¿Es posible ser candidato sin dinero? ¿Se puede “ejercer” la participación democrática sin financiamiento? ¿Puede difundirse un proyecto político cuyos auspiciantes sean pobres de solemnidad? NO. Nada de eso puede hacerse sin que detrás de los aspirantes exista un sofisticado sistema de aportaciones y enormes cantidades de recursos. No es posible pensar en campaña electoral alguna si antes no está asegurado el capital, los inversionistas, la propaganda, los afiches, las marchas y el activismo, en suma.
La dependencia de la democracia electoral respecto del dinero nos coloca frente a uno de los problemas sustanciales del sistema. Y nos hace pensar que la democracia moderna no es la que se menciona en los discursos, o aquella en la que, hace siglos, pensaron sus ideólogos: un método que asegure la participación del pueblo en la designación de sus gobernantes.
Nos hace pensar que el tema de la soberanía popular, la legitimidad del mando, y el concepto mismo de la república, están viciados por la plata. La necesidad de recursos, y el núcleo del régimen -que no es el voto de la gente, sino la propaganda- genera un problema de ética pública, y suscita la gran duda de si estaremos, en realidad, frente a un método que responda a la vieja doctrina, o si nos enfrentamos a una especie de “patología política” que ha derivado en algo totalmente distinto, que nadie intuyó cuando se fundaron las repúblicas.
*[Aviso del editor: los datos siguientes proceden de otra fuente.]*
(** * nomen: NPC and place-name generator

    A shallow embedding of the generation engine of
    [name/npc_place_name_generator_1.py] (the command-line version) and of the
    copy embedded in [name/npc_generator_gui.py], with the properties of the
    specification stated and settled over it.

    Python [str] is modelled as [string], a text being the bytes of its
    UTF-8 encoding: an ASCII character is one byte, any other character two
    to four bytes. Equality, concatenation and the replacement of ASCII
    patterns are the same on the bytes as on the characters; where the code
    takes one character ([out[0]]) the model takes the bytes of one
    character, and what [str.upper] gives for a character comes from a case
    table the model takes as a parameter and runs with Python's own table.
    Python [int] is [Z], Python lists are [list], exceptions a sum type, and
    the process-wide [random] module an explicit random-source state threaded
    through every draw. *)

From Stdlib Require Import ZArith Ascii String List Permutation Lia Bool.
From stdpp Require Import base list strings gmap.

Local Open Scope Z_scope.

(** ** Python strings *)

Module PyStr.

(** [s * n] for a string [s] and a natural [n]. *)
Fixpoint repeat_str (s : string) (n : nat) : string :=
  match n with
  | O => EmptyString
  | S k => s +:+ repeat_str s k
  end.

(** The scan of [str.replace]: [skip] counts the characters of the matched
    occurrence still to be stepped over, so that occurrences are found from
    left to right and never overlap. *)
Fixpoint replace_from (old new : string) (skip : nat) (s : string) : string :=
  match s with
  | EmptyString => EmptyString
  | String c s' =>
      match skip with
      | S k => replace_from old new k s'
      | O =>
          if String.prefix old s
          then new +:+ replace_from old new (String.length old - 1) s'
          else String c (replace_from old new 0 s')
      end
  end.

(** [c] is an ASCII character: one byte, below 128. *)
Definition is_ascii (c : ascii) : bool := (nat_of_ascii c <? 128)%nat.

(** The number of bytes of the character whose encoding starts with the
    byte [c]. *)
Definition char_width (c : ascii) : nat :=
  let n := nat_of_ascii c in
  if (n <? 192)%nat then 1%nat
  else if (n <? 224)%nat then 2%nat
  else if (n <? 240)%nat then 3%nat
  else 4%nat.

(** The first [n] bytes of a text, and the text without them. *)
Fixpoint take_bytes (n : nat) (s : string) : string :=
  match n, s with
  | S k, String c s' => String c (take_bytes k s')
  | _, _ => EmptyString
  end.

Fixpoint drop_bytes (n : nat) (s : string) : string :=
  match n, s with
  | S k, String _ s' => drop_bytes k s'
  | _, _ => s
  end.

(** With an empty [old], Python puts [new] before every character and at
    the end; [skip] counts the bytes of the current character still to be
    copied. *)
Fixpoint interleave_from (new : string) (skip : nat) (s : string) : string :=
  match s with
  | EmptyString => new
  | String c s' =>
      match skip with
      | S k => String c (interleave_from new k s')
      | O => new +:+ String c (interleave_from new (char_width c - 1) s')
      end
  end.

Definition interleave (new s : string) : string := interleave_from new 0 s.

(** [s.replace(old, new)] *)
Definition replace (old new s : string) : string :=
  match old with
  | EmptyString => interleave new s
  | String _ _ => replace_from old new 0 s
  end.

(** The capital of an ASCII character, which is what [c.upper()] gives
    for it: the lowercase letters move to their capitals, every other ASCII
    character is left as it is. *)
Definition upper_char (c : ascii) : ascii :=
  let n := nat_of_ascii c in
  if ((97 <=? n) && (n <=? 122))%nat then ascii_of_nat (n - 32) else c.

(** [list(s)] for a text [s] of ASCII characters: its one-character
    strings. *)
Fixpoint chars (s : string) : list string :=
  match s with
  | EmptyString => []
  | String c s' => String c EmptyString :: chars s'
  end.

(** [seq[0]], as a one-character string; the digraphs it is applied to are
    ASCII and never empty. *)
Definition first_char (s : string) : string :=
  match s with
  | EmptyString => EmptyString
  | String c _ => String c EmptyString
  end.

(** ["".join(parts)] *)
Definition join (parts : list string) : string :=
  fold_right String.append EmptyString parts.

End PyStr.

(** ** The case table *)

(** [ch.upper()] for a one-character string [ch] is read by Python from the
    case tables of Unicode, which are no part of the program. The model
    takes it as a parameter, [str_upper], with what the engine relies on: on
    an ASCII character it is the capital of [PyStr.upper_char], and it never
    gives the empty string. It may give several characters. *)
Class CaseTable : Type := {
  str_upper : string -> string;
  upper_ascii :
    forall c : ascii,
      PyStr.is_ascii c = true ->
      str_upper (String c EmptyString) = String (PyStr.upper_char c) EmptyString;
  upper_nonempty :
    forall ch : string, ch <> EmptyString -> str_upper ch <> EmptyString
}.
Nadie sospechó, en los tiempos de la ilusión democrática, que el sistema enfermaría gravemente con la epidemia de los sondeos, que iban a formar parte de una estructura científica para manipular a la gente; que la voluntad del pueblo sería, en realidad, voluntad de quienes invierten y dicen discursos. Nadie sospechó que la república iba ser el fenómeno anómalo que marca a nuestro tiempo y a nuestro mundo.
El hecho es que, si se analiza con franqueza el tema, la población -lo que llaman el pueblo- se ha reducido a una especie de telón de fondo, de materia prima sobre la cual opera, con escalofriante perfección, la propaganda y los discursos; que en las decisiones del elector inciden de modo determinante los sondeos y los mensajes de humo, y que todo eso requiere ingentes cantidades de dinero, a tal punto que quien no lo tiene, o quien se niega a engancharse en el sistema, simplemente fallece de muerte política prematura.
Cabe entonces plantearse si el fundamento del sistema es la prístina voluntad de cada ciudadano, si la legitimidad de gobiernos y legisladores, su derecho a mandar, está asociado con el consentimiento libre, o si todo está atravesado por aportes de campaña, presupuestos y sofisticados métodos de reclutamiento cada vez más distantes y extraños a la sustancia de la soberanía popular.